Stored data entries
"""

(** ** cli_main.cpp *)

Definition dispatch_command (ephemeral : option (bytes * bytes)) (now : Z) (options : cli_options) : command :=
  let name := ClientOptions.command options in
  let arguments := ClientOptions.arguments options in
  if decide (name = lit "whoami") then
    let* session := sgets (λ s, session_ (client_ s)) in
    done_saying (lit "@" ++ get_handle session ++ newline ++ encode_hex (public_key_ identity) ++ newline)
  else if decide (name = lit "forum-create") then run_forum_create arguments
  else if decide (name = lit "forum-list") then run_forum_list
  else if decide (name = lit "post") then run_post_create arguments
  else if decide (name = lit "posts") then run_post_list arguments
  else if decide (name = lit "thread") then run_thread_fetch arguments
  else if decide (name = lit "comment") then run_comment_create arguments
  else if decide (name = lit "post-delete") then run_post_delete arguments
  else if decide (name = lit "comment-delete") then run_comment_delete arguments
  else if decide (name = lit "profile-set") then run_profile_set arguments
  else if decide (name = lit "profile-get") then run_profile_get arguments
  else if decide (name = lit "friend-add") then run_friend_add arguments
  else if decide (name = lit "friends") then run_friend_list
  else if decide (name = lit "prekey-publish") then run_prekey_publish
  else if decide (name = lit "top8-set") then run_top8_set arguments
  else if decide (name = lit "top8-get") then run_top8_get arguments
  else if decide (name = lit "dm-send") then run_dm_send ephemeral now arguments
  else if decide (name = lit "dm-fetch") then run_dm_fetch
  else if decide (name = lit "report-post") then run_report_post arguments
  else if decide (name = lit "report-account") then run_report_account arguments
  else fails (lit "commande inconnue : " ++ name).
End commands.
(** C26: on a disk whose calls do not fail, the identity the program uses for a
    server does not change from one run to the next. However it came about (an
    identity file, one just drawn, a master seed, one just created), a later run
    with the same options and passphrase resolves the same key pair, draws
    nothing, says nothing about a new key, and leaves the files as they are. *)
Theorem identity_is_stable (options : cli_options) (entry : server_entry) (passphrase : bytes) (d d1 : disk)
    (out : identity_keypair) (shown : bytes)
    (Hresolved : resolve_identity s options entry passphrase d = ((inr out, shown), d1)) :
  ∀ s', ∃ d2, resolve_identity s' options entry passphrase d1 = ((inr out, []), d2) ∧ files d2 = files d1.
Proof.
  intros s'. unfold resolve_identity in *. destruct (source entry).
  - unfold sbind in *. destruct (resolve_seed s _ _ d) as [[[error|seed] shown'] d'] eqn:Es; [done|].
    destruct (derive_server_identity seed (server_key entry)) as [derived|] eqn:Ed; [|done]. injection Hresolved as -> <- ->.
    destruct (resolved_seed_again _ _ _ _ _ _ Es s') as (d2 & E2 & Hf). exists d2. by rewrite E2, Ed.
  - set (path := imported_identity_path entry) in *.
    assert ((unlock_identity path passphrase d1).1 = inr out) as Hunlock.
    { unfold sbind in Hresolved. rewrite is_regular_calm in Hresolved. case_bool_decide.
      - destruct (unlock_identity path passphrase _) as [unlocked d2] eqn:Eu. injection Hresolved as -> <- ->.
        pose proof (unlock_identity_reads path passphrase (Disk (files d) (S (io_calls d))) d1) as Hr.
        pose proof (unlock_identity_reads path passphrase (Disk (files d) (S (io_calls d))) d eq_refl) as [_ Hf].
        rewrite Eu in Hr, Hf. by destruct (Hr (eq_sym Hf)) as [<- _].
      - destruct (create_identity _ _ _ _ _ _) as [created d2] eqn:Ec. injection Hresolved as -> <- ->.
        pose proof (create_identity_drawn _ _ _ _ _ _ _ _ Ec) as Eout.
        destruct (Hgenerated _ Eout) as (seed & Hseed & Hderive). exact (create_identity_unlocks _ _ _ _ _ _ _ _ seed Hdrawn Hseed Hderive Eout Ec). }
    unfold sbind. rewrite is_regular_calm, bool_decide_true by (by eapply unlock_identity_present).
    set (d0 := Disk (files d1) (S (io_calls d1))). destruct (unlock_identity_reads path passphrase d0 d1 eq_refl) as [Hr Hf].
    rewrite Hunlock in Hr. destruct (unlock_identity path passphrase d0) as [unlocked d2]. cbn in Hr, Hf. subst unlocked.
    by exists d2.
Qed.
End stability.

"""

Exercise
Faithfully copy every entry, leaving nothing out.

Response to this task
(** ** cli_main.cpp *)

Definition dispatch_command (ephemeral : option (bytes * bytes)) (now : Z) (options : cli_options) : command :=
  let name := ClientOptions.command options in
  let arguments := ClientOptions.arguments options in
  if decide (name = lit "whoami") then
    let* session := sgets (λ s, session_ (client_ s)) in
    done_saying (lit "@" ++ get_handle session ++ newline ++ encode_hex (public_key_ identity) ++ newline)
  else if decide (name = lit "forum-create") then run_forum_create arguments
  else if decide (name = lit "forum-list") then run_forum_list
  else if decide (name = lit "post") then run_post_create arguments
  else if decide (name = lit "posts") then run_post_list arguments
  else if decide (name = lit "thread") then run_thread_fetch arguments
  else if decide (name = lit "comment") then run_comment_create arguments
  else if decide (name = lit "post-delete") then run_post_delete arguments
  else if decide (name = lit "comment-delete") then run_comment_delete arguments
  else if decide (name = lit "profile-set") then run_profile_set arguments
  else if decide (name = lit "profile-get") then run_profile_get arguments
  else if decide (name = lit "friend-add") then run_friend_add arguments
  else if decide (name = lit "friends") then run_friend_list
  else if decide (name = lit "prekey-publish") then run_prekey_publish
  else if decide (name = lit "top8-set") then run_top8_set arguments
  else if decide (name = lit "top8-get") then run_top8_get arguments
  else if decide (name = lit "dm-send") then run_dm_send ephemeral now arguments
  else if decide (name = lit "dm-fetch") then run_dm_fetch
  else if decide (name = lit "report-post") then run_report_post arguments
  else if decide (name = lit "report-account") then run_report_account arguments
  else fails (lit "commande inconnue : " ++ name).
End commands.
(** C26: on a disk whose calls do not fail, the identity the program uses for a
    server does not change from one run to the next. However it came about (an
    identity file, one just drawn, a master seed, one just created), a later run
    with the same options and passphrase resolves the same key pair, draws
    nothing, says nothing about a new key, and leaves the files as they are. *)
Theorem identity_is_stable (options : cli_options) (entry : server_entry) (passphrase : bytes) (d d1 : disk)
    (out : identity_keypair) (shown : bytes)
    (Hresolved : resolve_identity s options entry passphrase d = ((inr out, shown), d1)) :
  ∀ s', ∃ d2, resolve_identity s' options entry passphrase d1 = ((inr out, []), d2) ∧ files d2 = files d1.
Proof.
  intros s'. unfold resolve_identity in *. destruct (source entry).
  - unfold sbind in *. destruct (resolve_seed s _ _ d) as [[[error|seed] shown'] d'] eqn:Es; [done|].
    destruct (derive_server_identity seed (server_key entry)) as [derived|] eqn:Ed; [|done]. injection Hresolved as -> <- ->.
    destruct (resolved_seed_again _ _ _ _ _ _ Es s') as (d2 & E2 & Hf). exists d2. by rewrite E2, Ed.
  - set (path := imported_identity_path entry) in *.
    assert ((unlock_identity path passphrase d1).1 = inr out) as Hunlock.
    { unfold sbind in Hresolved. rewrite is_regular_calm in Hresolved. case_bool_decide.
      - destruct (unlock_identity path passphrase _) as [unlocked d2] eqn:Eu. injection Hresolved as -> <- ->.
        pose proof (unlock_identity_reads path passphrase (Disk (files d) (S (io_calls d))) d1) as Hr.
        pose proof (unlock_identity_reads path passphrase (Disk (files d) (S (io_calls d))) d eq_refl) as [_ Hf].
        rewrite Eu in Hr, Hf. by destruct (Hr (eq_sym Hf)) as [<- _].
      - destruct (create_identity _ _ _ _ _ _) as [created d2] eqn:Ec. injection Hresolved as -> <- ->.
        pose proof (create_identity_drawn _ _ _ _ _ _ _ _ Ec) as Eout.
        destruct (Hgenerated _ Eout) as (seed & Hseed & Hderive). exact (create_identity_unlocks _ _ _ _ _ _ _ _ seed Hdrawn Hseed Hderive Eout Ec). }
    unfold sbind. rewrite is_regular_calm, bool_decide_true by (by eapply unlock_identity_present).
    set (d0 := Disk (files d1) (S (io_calls d1))). destruct (unlock_identity_reads path passphrase d0 d1 eq_refl) as [Hr Hf].
    rewrite Hunlock in Hr. destruct (unlock_identity path passphrase d0) as [unlocked d2]. cbn in Hr, Hf. subst unlocked.
    by exists d2.
Qed.
End stability.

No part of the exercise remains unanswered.